Yes, some of the etudes and preludes are the most melancholic music I've ever heard.


----------



## beetzart (Dec 30, 2009)

I don't think anyone has mentioned Beethoven. The last 5 String Quartets are so sad they are uplifting at the same time, you could call them the quantum quartets. Many slow movements of his piano sonatas can make grown men weep and the funeral march from the Eroica is formidably melancholy. 

Is the 1st movement of his Piano Sonata in C Sharp minor Op. 27 No. 2 the single most melancholy piece ever written?


----------



## Bettina (Sep 29, 2016)

beetzart said:


> I don't think anyone has mentioned Beethoven.

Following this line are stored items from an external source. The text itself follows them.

(* ===== verification/Rtp.v ===== *)
(** * Rtp: endpoints, RTP packets and RTCP sender reports

    Models rtp.c and rtp.h of src/sources/applications/RTSPServer/src: the
    state of an endpoint, [send_rtp_packet], [rtcp_send], the search for a pair
    of UDP ports in [connect_udp_endpoint], and the RTP port range directive.

    The transport under an endpoint (a pair of UDP sockets, or two interleaved
    channels of a TCP connection) is the class [Transport]; the theorems hold
    for every transport. A clock reading is an argument. A call that tears the
    session down frees the endpoint: its result is [None], which stands for the
    return value -1. *)

From stdpp Require Import prelude gmap strings.
From S2P Require Import Prelude.

Definition RTP_TRANS_UDP : Z := 1.
Definition RTP_TRANS_INTER : Z := 2.

(** What an endpoint needs of its transport: its kind, and the two sends, which
    say whether the call succeeded (a non-negative return value). *)
Class Transport (T : Type) := {
  trans_type : T → Z;
  rtp_out : T → list (list Z) → T * bool;
  rtcp_out : T → list Z → T * bool }.

(** ** Data *)

Record rtp_endpoint (T : Type) := mkEp {
  payload : Z;
  max_data_size : Z;
  ssrc : Z;
  start_timestamp : Z;
  last_timestamp : Z;
  seqnum : Z;
  packet_count : Z;
  octet_count : Z;
  rtcp_enabled : bool;
  force_rtcp : bool;
  last_rtcp_recv : timeval;
  last_rtcp_send : timeval;
  trans : T }.
Arguments mkEp {T}.
Arguments payload {T}. Arguments max_data_size {T}. Arguments ssrc {T}.
Arguments start_timestamp {T}. Arguments last_timestamp {T}. Arguments seqnum {T}.
Arguments packet_count {T}. Arguments octet_count {T}. Arguments rtcp_enabled {T}.
Arguments force_rtcp {T}. Arguments last_rtcp_recv {T}. Arguments last_rtcp_send {T}.
Arguments trans {T}.

Section Endpoint.
Context {T : Type} `{Transport T}.
Implicit Types (ep : rtp_endpoint T) (now : timeval).

(** [r_ssrc], [r_ts] and [r_seq] are the random bytes; the RTCP timer is created
    disabled. *)
Definition new_rtp_endpoint (pl r_ssrc r_ts r_seq : Z) now (t : T) : rtp_endpoint T :=
  mkEp pl 8192 (u32 r_ssrc) (u32 r_ts) (u32 r_ts) (u16 r_seq) 0 0 false true now now t.

Definition update_rtp_timestamp ep (time_increment : Z) : rtp_endpoint T :=
  mkEp (payload ep) (max_data_size ep) (ssrc ep) (start_timestamp ep)
    (Z.land (u32 (last_timestamp ep + time_increment)) 4294967295) (seqnum ep)
    (packet_count ep) (octet_count ep) (rtcp_enabled ep) (force_rtcp ep)
    (last_rtcp_recv ep) (last_rtcp_send ep) (trans ep).

(** [interleave_recv_rtcp] and the successful branch of [udp_rtcp_read] record
    when the client was last heard. *)
Definition note_rtcp_recv ep now : rtp_endpoint T :=
  mkEp (payload ep) (max_data_size ep) (ssrc ep) (start_timestamp ep) (last_timestamp ep)
    (seqnum ep) (packet_count ep) (octet_count ep) (rtcp_enabled ep) (force_rtcp ep)
    now (last_rtcp_send ep) (trans ep).

(** *** RTCP sender reports *)

Definition ntp_sec now : Z := u32 (tv_sec now + 2208988800).
(** The double product and quotient are exact up to the fraction that the
    conversion to an integer drops: the product has 46 significant bits, and the
    quotient by 5^6 is at least 1/15625 away from any integer it is not. *)
Definition ntp_usec now : Z := u32 ((tv_usec now * 67108864) `div` 15625).

Definition cname_text : list Z := bytes_of_string "Unnamed stream".

Definition sender_report ep now : list Z :=
  [128; 200] ++ PUT_16 6 ++ PUT_32 (ssrc ep) ++ PUT_32 (ntp_sec now) ++ PUT_32 (ntp_usec now)
  ++ PUT_32 (last_timestamp ep) ++ PUT_32 (packet_count ep) ++ PUT_32 (octet_count ep)
  ++ [129; 202] ++ PUT_16 5 ++ PUT_32 (ssrc ep) ++ [1; 14] ++ cname_text.

Definition with_rtcp_sent ep now (t : T) : rtp_endpoint T :=
  mkEp (payload ep) (max_data_size ep) (ssrc ep) (start_timestamp ep) (last_timestamp ep)
    (seqnum ep) (packet_count ep) (octet_count ep) (rtcp_enabled ep) false
    (last_rtcp_recv ep) now t.

Definition rtcp_send ep now : option (rtp_endpoint T) :=
  if decide (trans_type (trans ep) ≠ RTP_TRANS_INTER ∧
             tv_sec now - tv_sec (last_rtcp_recv ep) > 20) then None
  else if decide (trans_type (trans ep) = RTP_TRANS_UDP ∨ trans_type (trans ep) = RTP_TRANS_INTER) then
    let '(t, ok) := rtcp_out (trans ep) (sender_report ep now) in
    if ok then Some (with_rtcp_sent ep now t) else None
  else None.

(** *** RTP packets *)

Definition rtphdr ep (marker : bool) : list Z :=
  [128; if marker then Z.lor (u8 (payload ep)) 128 else u8 (payload ep)]
  ++ PUT_16 (seqnum ep) ++ PUT_32 (last_timestamp ep) ++ PUT_32 (ssrc ep).

Definition with_timestamp ep (ts : Z) : rtp_endpoint T :=
  mkEp (payload ep) (max_data_size ep) (ssrc ep) (start_timestamp ep)
    (Z.land (u32 (start_timestamp ep + ts)) 4294967295) (seqnum ep) (packet_count ep)
    (octet_count ep) (rtcp_enabled ep) (force_rtcp ep) (last_rtcp_recv ep)
    (last_rtcp_send ep) (trans ep).

Definition count_packet ep (v : list (list Z)) (t : T) : rtp_endpoint T :=
  mkEp (payload ep) (max_data_size ep) (ssrc ep) (start_timestamp ep) (last_timestamp ep)
    (Z.land (seqnum ep + 1) 65535) (s32 (packet_count ep + 1))
    (s32 (octet_count ep + foldr (λ b a, zlen b + a) 0 v)) (rtcp_enabled ep) (force_rtcp ep)
    (last_rtcp_recv ep) (last_rtcp_send ep) t.

Definition enable_rtcp ep : rtp_endpoint T :=
  mkEp (payload ep) (max_data_size ep) (ssrc ep) (start_timestamp ep) (last_timestamp ep)
    (seqnum ep) (packet_count ep) (octet_count ep) true (force_rtcp ep)
    (last_rtcp_recv ep) (last_rtcp_send ep) (trans ep).

(** [v] are the vectors after the first, which the function fills with the
    header. An endpoint without a transport skips the send. The rate-control
    command of the ten-second branch has an empty body in this build. *)
Definition send_rtp_packet ep now (v : list (list Z)) (ts : Z) (marker : bool)
  : option (rtp_endpoint T) :=
  let ep1 := with_timestamp ep ts in
  let iov := rtphdr ep1 marker :: v in
  let '(t, ok) :=
    if decide (trans_type (trans ep) = RTP_TRANS_UDP ∨ trans_type (trans ep) = RTP_TRANS_INTER)
    then rtp_out (trans ep1) iov else (trans ep1, true) in
  if negb ok then None else
  let ep2 := count_packet ep1 iov t in
  if force_rtcp ep2 then
    match rtcp_send ep2 now with None => None | Some ep3 => Some (enable_rtcp ep3) end
  else if decide (tv_sec now - tv_sec (last_rtcp_send ep2) > 10) then rtcp_send ep2 now
  else Some ep2.

End Endpoint.

(** ** UDP ports *)

(** [rtp_port_start] and [rtp_port_end]. *)
Record port_range := mkRange { rtp_port_start : Z; rtp_port_end : Z }.

Definition default_range : port_range := mkRange 50000 60000.

(** [None] is [exit(1)]: fewer than eight ports. *)
Definition config_rtprange (a b : Z) : option port_range :=
  let s := if decide (Z.land a 1 = 0) then a else a + 1 in
  let e := if decide (Z.land b 1 = 0) then b - 1 else b in
  if decide (e - s + 1 < 8) then None else Some (mkRange s e).

Inductive bind_result := BindOk | BindInUse | BindError.

(** The answers of the kernel: whether the two [socket] calls (with so many
    tries left) and the calls after the port search succeed, and what [bind]
    says for each port. *)
Record net_env := mkEnv {
  rtp_socket_ok : nat → bool;
  rtcp_socket_ok : nat → bool;
  bind_port : Z → bind_result;
  connect_ok : bool;
  getsockname_ok : bool }.

(** [ports_open] counts the sockets the call leaves open. *)
Inductive udp_result :=
| UdpPort (port : Z)
| UdpFailed (ports_open : nat).

(** The retry loop. [have_rtp] and [have_rtcp] say whether the two sockets
    exist ([rtpfd >= 0], [rtcpfd >= 0]). *)
Fixpoint port_loop (env : net_env) (r : port_range) (tries : nat) (port : Z)
    (have_rtp have_rtcp : bool) : udp_result :=
  match tries with
  | O => UdpFailed ((if have_rtp then 1 else 0) + (if have_rtcp then 1 else 0))
  | S tries =>
      let port := if decide (port + 1 > rtp_port_end r) then rtp_port_start r else port in
      if negb have_rtp && negb (rtp_socket_ok env tries) then
        UdpFailed (if have_rtcp then 1 else 0)
      else if negb have_rtcp && negb (rtcp_socket_ok env tries) then UdpFailed 0
      else match bind_port env port with
      | BindInUse => port_loop env r tries (port + 2) true true
      | BindError => UdpFailed 0
      | BindOk =>
          match bind_port env (port + 1) with
          | BindInUse => port_loop env r tries (port + 2) false true
          | BindError => UdpFailed 0
          | BindOk => UdpPort port
          end
      end
  end.

Definition max_tries (r : port_range) : Z := (rtp_port_end r - rtp_port_start r + 1) `quot` 2.

(** [rnd] is the value of [random()]. *)
Definition first_port (r : port_range) (rnd : Z) : Z :=
  let port := rtp_port_start r + rnd `rem` (rtp_port_end r - rtp_port_start r) in
  if decide (Z.land port 1 = 0) then port else port + 1.

Definition connect_udp_endpoint (env : net_env) (r : port_range) (rnd : Z) : udp_result :=
  match port_loop env r (Z.to_nat (max_tries r)) (first_port r rnd) false false with
  | UdpPort port =>
      if connect_ok env && getsockname_ok env then UdpPort port else UdpFailed 0
  | failed => failed
  end.

(** ** Lemmas: port search *)

Record range_ok (r : port_range) : Prop := {
  ro_even : rtp_port_start r `mod` 2 = 0;
  ro_order : rtp_port_start r < rtp_port_end r }.

Definition pair_free (env : net_env) (p : Z) : Prop :=
  bind_port env p = BindOk ∧ bind_port env (p + 1) = BindOk.

Definition norm_port (r : port_range) (port : Z) : Z :=
  if decide (port + 1 > rtp_port_end r) then rtp_port_start r else port.

Lemma max_tries_bounds r :
  range_ok r → 1 ≤ max_tries r ∧
  2 * max_tries r ≤ rtp_port_end r - rtp_port_start r + 1 ≤ 2 * max_tries r + 1.
Proof.
  intros []. unfold max_tries. rewrite Z.quot_div_nonneg by lia. zdm.
Qed.

(** The pair of the range, counted from 0, at which the search starts: the
    first even port from the random one on, or the first pair of the range
    behind its end. *)
Definition first_pair (r : port_range) (rnd : Z) : Z :=
  ((rnd `mod` (rtp_port_end r - rtp_port_start r) + 1) `div` 2)
    `mod` ((rtp_port_end r - rtp_port_start r + 1) `div` 2).

Lemma max_tries_div r : range_ok r → max_tries r = (rtp_port_end r - rtp_port_start r + 1) `div` 2.
Proof. intros []. unfold max_tries. rewrite Z.quot_div_nonneg by lia. done. Qed.

Lemma first_port_norm r rnd :
  range_ok r → 0 ≤ rnd →
  0 ≤ first_pair r rnd < max_tries r ∧
  norm_port r (first_port r rnd) = rtp_port_start r + 2 * first_pair r rnd.
Proof.
  intros Hr Hrnd. pose proof (max_tries_bounds r Hr) as Hm. pose proof (max_tries_div r Hr) as Hd.
  destruct Hr. unfold first_pair. rewrite <- Hd. split; [apply Z.mod_pos_bound; lia|].
  unfold first_port. rewrite land_1. rewrite Z.rem_mod_nonneg by lia.
  pose proof (Z.mod_pos_bound rnd (rtp_port_end r - rtp_port_start r) ltac:(lia)).
  set (k := rnd `mod` _) in *. clearbody k. unfold norm_port.
  destruct (decide ((k + 1) `div` 2 = max_tries r)) as [E|E].
  - rewrite E, Z.mod_same by lia. rewrite decide_True; [lia|]. case_decide; zdm.
  - rewrite (Z.mod_small ((k + 1) `div` 2)) by zdm. rewrite decide_False; case_decide; zdm.
Qed.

The last 5 String Quartets are so sad they are uplifting at the same time, *you could call them the quantum quartets*. Many slow movements of his piano sonatas can make grown men weep and the funeral march from the Eroica is formidably melancholy.
> 
> Is the 1st movement of his Piano Sonata in C Sharp minor Op. 27 No. 2 the single most melancholy piece ever written?

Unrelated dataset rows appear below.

(* ===== verification/RtpMedia.v ===== *)
(** * RtpMedia: what packetizers and endpoints promise each other

    Models the interface of rtp_media.h: a packetizer turns one encoded frame
    into packets and hands them, one by one, to [send_rtp_packet]. The class
    [RtpSink] is what it uses of an endpoint; [endpoint_sink] shows that the
    endpoints of [Rtp] provide it. All packetizers but that of MPEG-4 share the
    loop
      for (i = 0; i < len; i += plen) { plen = len - i; clip; send; }
    which is [frag_loop]; this file proves once what it sends. *)

From stdpp Require Import prelude gmap strings.
From S2P Require Import Prelude Rtp.

(** A call of [send_rtp_packet]: the vectors after the header, the timestamp
    and the marker. *)
Record packet := mkPkt { pk_v : list (list Z); pk_ts : Z; pk_marker : bool }.

Definition pk_size (p : packet) : Z := zlen (concat (pk_v p)).

(** [sink_mtu] is [ep->max_data_size], [sink_count] is [ep->packet_count]; a
    send returns [None] when it fails and the endpoint is gone. *)
Class RtpSink (E : Type) := {
  sink_mtu : E → Z;
  sink_count : E → Z;
  sink_send : E → packet → option E;
  sink_mtu_stable : ∀ e p e', sink_send e p = Some e' → sink_mtu e' = sink_mtu e }.

(** Sending packets in order, stopping at the first failure. *)
Fixpoint send_seq {E} `{RtpSink E} (e : E) (l : list packet) : option E :=
  match l with
  | [] => Some e
  | p :: l => match sink_send e p with None => None | Some e' => send_seq e' l end
  end.

Lemma send_seq_app {E} `{RtpSink E} (e : E) l1 l2 :
  send_seq e (l1 ++ l2) = match send_seq e l1 with Some e' => send_seq e' l2 | None => None end.
Proof. revert e. induction l1 as [|p l1 IH]; intros e; [done|]. cbn. destruct (sink_send e p); [apply IH|done]. Qed.

Lemma send_seq_mtu {E} `{RtpSink E} (e e' : E) l : send_seq e l = Some e' → sink_mtu e' = sink_mtu e.
Proof.
  revert e. induction l as [|p l IH]; intros e; cbn; [by intros [= ->]|].
  destruct (sink_send e p) as [e1|] eqn:E1; [|done]. intros Hs. rewrite (IH _ Hs). by eapply sink_mtu_stable.
Qed.

(** An endpoint with the clock readings its next sends will get. *)
Record clocked (T : Type) := mkClocked { cl_ep : rtp_endpoint T; cl_clock : list timeval }.
Arguments mkClocked {T}. Arguments cl_ep {T}. Arguments cl_clock {T}.

Definition clocked_send {T} `{Transport T} (c : clocked T) (p : packet) : option (clocked T) :=
  match send_rtp_packet (cl_ep c) (default (mkTime 0 0) (head (cl_clock c)))
          (pk_v p) (pk_ts p) (pk_marker p) with
  | None => None
  | Some ep => Some (mkClocked ep (tail (cl_clock c)))
  end.

#[global] Program Instance endpoint_sink {T} `{Transport T} : RtpSink (clocked T) := {|
  sink_mtu c := max_data_size (cl_ep c);
  sink_count c := packet_count (cl_ep c);
  sink_send := clocked_send |}.
Next Obligation.
  intros T ? c p c' E. unfold clocked_send in E. destruct (send_rtp_packet _ _ _ _ _) eqn:E'; [|done].
  injection E as <-. simpl. by apply send_rtp_packet_fields in E' as (_ & ? & _).
Qed.

(** A sink that only keeps the packets, for evaluating packetizers. *)
Record recorder := mkRec { rec_mtu : Z; rec_log : list packet }.

#[global] Program Instance recorder_sink : RtpSink recorder := {|
  sink_mtu := rec_mtu;
  sink_count r := zlen (rec_log r);
  sink_send r p := Some (mkRec (rec_mtu r) (rec_log r ++ [p])) |}.
Next Obligation. by intros r p r' [= <-]. Qed.

(** ** The fragmentation loop *)

Section Fragments.
Context {S : Type}.
(** [clip mtu s i rest]: the size of the fragment at [i]; [pkt s i plen]: the
    packet; [nxt]: how the headers change after a fragment. *)
Variable clip : Z → S → Z → Z → Z.
Variable pkt : S → Z → Z → packet.
Variable nxt : S → S.

Fixpoint frag_loop {E} `{RtpSink E} (fuel : nat) (len : Z) (e : E) (s : S) (i : Z) : res (option E) :=
  if decide (i < len) then
    match fuel with
    | O => Fault OutOfFuel
    | Datatypes.S fuel =>
        let plen := clip (sink_mtu e) s i (len - i) in
        match sink_send e (pkt s i plen) with
        | None => Ok None
        | Some e' => frag_loop fuel len e' (nxt s) (i + plen)
        end
    end
  else Ok (Some e).

(** The packets of the loop. *)
Fixpoint frags (fuel : nat) (mtu len : Z) (s : S) (i : Z) : list packet :=
  if decide (i < len) then
    match fuel with
    | O => []
    | Datatypes.S fuel =>
        let plen := clip mtu s i (len - i) in
        pkt s i plen :: frags fuel mtu len (nxt s) (i + plen)
    end
  else [].

(** Every fragment is non-empty and within what is left. *)
Definition clip_ok (mtu : Z) : Prop := ∀ s i rest, 0 < rest → 0 < clip mtu s i rest ≤ rest.

Lemma frag_loop_frags {E} `{RtpSink E} fuel len (e : E) s i :
  clip_ok (sink_mtu e) → (Z.to_nat (len - i) <= fuel)%nat →
  frag_loop fuel len e s i = Ok (send_seq e (frags fuel (sink_mtu e) len s i)).
Proof.
  revert e s i. induction fuel as [|fuel IH]; intros e s i Hc Hf; simpl; case_decide as Hi; try done.
  - lia.
  - simpl. destruct (sink_send e _) as [e'|] eqn:Es; [|done].
    pose proof (Hc s i (len - i) ltac:(lia)). pose proof (sink_mtu_stable _ _ _ Es) as Em.
    rewrite IH; [by rewrite Em|by rewrite Em|lia].
Qed.

(** The payload data, fragment by fragment, is the object from [i] on. *)
Lemma frags_data (data : packet → list Z) d fuel mtu len s i :
  clip_ok mtu → (∀ s i plen, 0 ≤ i → data (pkt s i plen) = slice d i plen) →
  0 ≤ i ≤ len → (Z.to_nat (len - i) <= fuel)%nat →
  concat (data <$> frags fuel mtu len s i) = slice d i (len - i).
Proof.
  intros Hc Hd. revert s i. induction fuel as [|fuel IH]; intros s i Hi Hf; simpl; case_decide as Hlt.
  - lia.
  - by replace (len - i) with 0 by lia; rewrite slice_0.
  - pose proof (Hc s i (len - i) ltac:(lia)). simpl. fold_fmap. rewrite IH, Hd by lia.
    rewrite slice_app by lia. f_equal. lia.
  - by replace (len - i) with 0 by lia; rewrite slice_0.
Qed.

(** The marker is on the last packet and only there. *)
Lemma frags_marker fuel mtu len s i k p :
  clip_ok mtu → (∀ s i plen, pk_marker (pkt s i plen) = bool_decide (plen + i = len)) →
  (Z.to_nat (len - i) <= fuel)%nat →
  frags fuel mtu len s i !! k = Some p →
  pk_marker p = bool_decide (Datatypes.S k = length (frags fuel mtu len s i)).
Proof.
  intros Hc Hm. revert s i k. induction fuel as [|fuel IH]; intros s i k Hf; simpl; case_decide as Hlt; try done.
  pose proof (Hc s i (len - i) ltac:(lia)) as Hp. set (plen := clip _ _ _ _) in *.
  destruct k as [|k]; simpl.
  - intros [= <-]. rewrite Hm. apply bool_decide_ext.
    destruct fuel; simpl; (destruct (decide (i + plen < len)); simpl); split; lia.
  - intros Hk. rewrite (IH (nxt s) (i + plen) k ltac:(lia) Hk). apply bool_decide_ext. lia.
Qed.

(** A bound on every packet. *)
Lemma frags_size bound fuel mtu len s i :
  (∀ s i rest, 0 < rest → pk_size (pkt s i (clip mtu s i rest)) ≤ bound) →
  Forall (λ p, pk_size p ≤ bound) (frags fuel mtu len s i).
Proof.
  intros Hb. revert s i. induction fuel as [|fuel IH]; intros s i; simpl; case_decide; constructor; auto.
  apply Hb. lia.
Qed.

(** Any property of the packet of a non-empty fragment within the object, where
    [I] is what the header state keeps. *)
Lemma frags_Forall (I : S → Prop) (P : packet → Prop) fuel mtu len s i :
  clip_ok mtu → I s → (∀ s, I s → I (nxt s)) →
  (∀ s j, I s → i ≤ j < len → P (pkt s j (clip mtu s j (len - j)))) →
  Forall P (frags fuel mtu len s i).
Proof.
  intros Hc Hs Hn. revert s i Hs. induction fuel as [|fuel IH]; intros s i Hs HP; simpl; case_decide; constructor; auto.
  - apply HP; [done|lia].
  - apply IH; [auto|]. intros. apply HP; [done|]. pose proof (Hc s i (len - i) ltac:(lia)). lia.
Qed.

(** Where the [k]-th fragment starts: right behind the data of the fragments
    before it. [Q] is any property of offsets that the loop keeps. *)
Lemma frags_lookup (data : packet → list Z) (Q : Z → Prop) d fuel mtu len s i k p :
  clip_ok mtu → (∀ s i plen, data (pkt s i plen) = slice d i plen) →
  (∀ s j, Q j → j < len → j + clip mtu s j (len - j) < len → Q (j + clip mtu s j (len - j))) →
  0 ≤ i → len = zlen d → Q i → frags fuel mtu len s i !! k = Some p →
  ∃ s' j, i ≤ j < len ∧ Q j ∧ p = pkt s' j (clip mtu s' j (len - j)) ∧
    concat (data <$> take k (frags fuel mtu len s i)) = slice d i (j - i).
Proof.
  intros Hc Hd HQ Hi Hl. revert s i k Hi.
  induction fuel as [|fuel IH]; intros s i k Hi Hqi; simpl; case_decide as Hlt; try done.
  pose proof (Hc s i (len - i) ltac:(lia)) as Hp. set (plen := clip _ _ _ _) in *.
  destruct k as [|k]; simpl.
  - intros [= <-]. exists s, i. replace (i - i) with 0 by lia. rewrite slice_0. repeat split; auto; lia.
  - intros Hk. destruct (decide (i + plen < len)) as [Hn|Hn];
      [|destruct fuel; simpl in Hk; rewrite decide_False in Hk by lia; done].
    destruct (IH (nxt s) (i + plen) k) as (s' & j & Hj & Hqj & Hpk & Hcat); [lia|by apply HQ|done|].
    exists s', j. split; [lia|]. split; [done|]. split; [done|]. fold_fmap.
    rewrite Hcat, Hd, slice_app by lia. f_equal. lia.
Qed.

End Fragments.

(** Clipping at a positive bound is always admissible. *)
Lemma clip_min_ok {S} (f : Z → Z) mtu :
  0 < f mtu →
  clip_ok (λ (m : Z) (_ : S) (_ rest : Z), if decide (rest > f m) then f m else rest) mtu.
Proof. intros Hm s i rest Hr. case_decide; lia. Qed.

Lemma pk_size_app v1 v2 ts m : pk_size (mkPkt (v1 ++ v2) ts m) = zlen (concat v1) + zlen (concat v2).
Proof. unfold pk_size. simpl. by rewrite concat_app, zlen_app. Qed.

Lemma zlen_slice_le d i len : 0 ≤ len → zlen (slice d i len) ≤ len.
Proof. unfold zlen, slice. rewrite length_take, length_drop. lia. Qed.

This is a brilliant description. You're absolutely right - his late quartets are like Schrödinger's cat...they're in a state of superposition, somehow managing to be optimistic and tragic at the same time.


----------



## Captainnumber36 (Jan 19, 2017)

I came in to say Beethoven, he is the ultimate original emo! Sorry Betty, your man is a crying baby sissy boy overcompensating his sensitivity with overly aggressive behavior. 

But, he could also be very uplifting, but some of his music is straight up darkness, no hope, no sign of light, many of his piano sonatas are this way especially the first movement of the ever so famous Moonlight and Fur Elise.


----------



## Bettina (Sep 29, 2016)

Captainnumber36 said:


> I came in to say Beethoven, he is the ultimate original emo! * Sorry Betty, your man is a crying baby sissy boy overcompensating his sensitivity with overly aggressive behavior.*
> 
> But, he could also be very uplifting, but some of his music is straight up darkness, no hope, no sign of light, many of his piano sonatas are this way especially the first movement of the ever so famous Moonlight and Fur Elise.

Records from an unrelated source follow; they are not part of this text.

(** The value found, or [None] for the null pointer. *)
Definition get_header (m : pmsg) (name : list Z) : res (option (list Z)) :=
  r ← find_header (msg m) (fields m) name 0;
  match r with
  | None => Ok None
  | Some i => match fields m !! i with Some (_, v) => s ← cstr (msg m) v; Ok (Some s) | None => Ok None end
  end.

Definition set_msg (m : pmsg) (d : list Z) (n : Z) (fs : list (Z * Z)) : pmsg :=
  mkPmsg d n (proto_id m) (sl m) fs.

Definition add_pmsg_string (m : pmsg) (s : list Z) : pmsg * option Z :=
  let len := zlen s + 1 in
  if decide (msg_len m + len > max_len m) then (m, None)
  else (set_msg m (blit (msg m) (msg_len m) (s ++ [0])) (msg_len m + len) (fields m), Some (msg_len m)).

(** The boolean is whether the call returned 0. *)
Definition add_header (m : pmsg) (name value : list Z) : pmsg * bool :=
  if decide (header_count m = MAX_FIELDS) then (m, false) else
  match add_pmsg_string m name with
  | (m, None) => (m, false)
  | (m, Some n) =>
      match add_pmsg_string m value with
      | (m, None) => (m, false)
      | (m, Some v) => (set_msg m (msg m) (msg_len m) (fields m ++ [(n, v)]), true)
      end
  end.

(** [text] is the formatted value. *)
Definition add_header_printf (m : pmsg) (name text : list Z) : pmsg * bool :=
  let space := max_len m - msg_len m in
  let m := if decide (0 < space) then
      set_msg m (blit (msg m) (msg_len m) (take (Z.to_nat (space - 1)) text ++ [0])) (msg_len m) (fields m)
    else m in
  if decide (header_count m = MAX_FIELDS) then (m, false)
  else if decide (max_len m ≤ msg_len m + zlen text) then (m, false)
  else
    let v := msg_len m in
    match add_pmsg_string (set_msg m (msg m) (msg_len m + (zlen text + 1)) (fields m)) name with
    | (m, None) => (m, false)
    | (m, Some n) => (set_msg m (msg m) (msg_len m) (fields m ++ [(n, v)]), true)
    end.

Definition replace_header (m : pmsg) (name value : list Z) : res (pmsg * bool) :=
  r ← find_header (msg m) (fields m) name 0;
  match r with
  | None => Ok (add_header m name value)
  | Some i =>
      match fields m !! i with
      | None => Ok (m, false)
      | Some (n, v) =>
          old ← cstr (msg m) v;
          if decide (zlen old < zlen value) then
            match add_pmsg_string m value with
            | (m, None) => Ok (m, false)
            | (m, Some p) => Ok (set_msg m (msg m) (msg_len m) (<[i := (n, p)]> (fields m)), true)
            end
          else Ok (set_msg m (blit (msg m) v (value ++ [0])) (msg_len m) (fields m), true)
      end
  end.

Fixpoint copy_fields (dest : pmsg) (d : list Z) (fs : list (Z * Z)) (name : list Z) (count : Z) : res (pmsg * Z) :=
  match fs with
  | [] => Ok (dest, count)
  | (n, v) :: fs =>
      s ← cstr d n;
      if strcaseeq s name then
        t ← cstr d v;
        copy_fields (fst (add_header dest s t)) d fs name (count + 1)
      else copy_fields dest d fs name count
  end.

Definition copy_headers (dest src : pmsg) (name : list Z) : res (pmsg * Z) :=
  copy_fields dest (msg src) (fields src) name 0.

(** [new_pmsg(size)] leaves the buffer as malloc gave it. *)
Definition new_pmsg (heap : list Z) : pmsg := mkPmsg heap 0 0 (SlReq 0 0) [].

(** ** Header parameters *)

(** From the first ';' on, including it; [None] when there is none. *)
Fixpoint strchr (l : list Z) (c : Z) : option (list Z) :=
  match l with
  | [] => None
  | x :: r => if decide (x = c) then Some l else strchr r c
  end.

(** What [get_param] does with the text behind a matching tag. *)
Inductive param_hit := Found (dest : option (list Z)) | TooLong | FalseHit.

Definition has_room (size : option Z) : bool := match size with Some n => 0 <? n | None => false end.

Definition param_value (c : list Z) (size : option Z) : param_hit :=
  match c with
  | [] => Found (if has_room size then Some [] else None)
  | x :: r =>
      if decide (x = 59) then Found (if has_room size then Some [] else None)
      else if decide (x = 61) then
        match size with
        | None => Found None
        | Some n =>
            if decide (n ≤ 0) then Found None else
            let v := take (Z.to_nat (span_len (λ y, negb (y =? 59)) r)) r in
            if decide (zlen v < n) then Found (Some v) else TooLong
        end
      else FalseHit
  end.

(** [c] is where the loop's pointer stands, which the body first advances; the
    end of the list is the zero byte. [size] is [None] when [dest] is null. *)
Fixpoint get_param_loop (fuel : nat) (c tag : list Z) (size : option Z) : res (Z * option (list Z)) :=
  match fuel with
  | O => Fault OutOfFuel
  | S fuel =>
      match c with
      | [] => Fault OutOfBounds
      | _ :: c =>
          let continue c :=
            match strchr c 59 with
            | None => Ok (0, None)
            | Some c => get_param_loop fuel c tag size
            end in
          if strcaseprefix c tag then
            let c := drop (length tag) c in
            match param_value c size with
            | Found v => Ok (1, v)
            | TooLong => Ok (-1, None)
            | FalseHit => continue c
            end
          else continue c
      end
  end.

I agree - and that's one of the things I love about him! I love it how he has this vulnerable side underneath his tough exterior. I wish I could hug him and stroke his cheek and comfort him (and then do some other stuff...) :devil:


----------



## Captainnumber36 (Jan 19, 2017)

Bettina said:


> I agree - and that's one of the things I love about him! I love it how he has this vulnerable side underneath his tough exterior. I wish I could hug him and stroke his cheek and comfort him (and then do some other stuff...) :devil:


All he ever needed was you Betty, just think you might have cured his ailing heart and then all his music would've sounded like Mozart!  to think!


----------



## beetzart (Dec 30, 2009)

Bettina said:


> I agree - and that's one of the things I love about him! I love it how he has this vulnerable side underneath his tough exterior. I wish I could hug him and stroke his cheek and comfort him (and then do some other stuff...) :devil:


If I were to meet Beethoven, maybe when we can traverse parallel universes, I would like to shake his hand, pat him on the back and see if he wanted to go for a pint!


----------



## Kjetil Heggelund (Jan 4, 2016)

Nobody seems to have mentioned John Dowland! He is often very melancholic  Sweet!


----------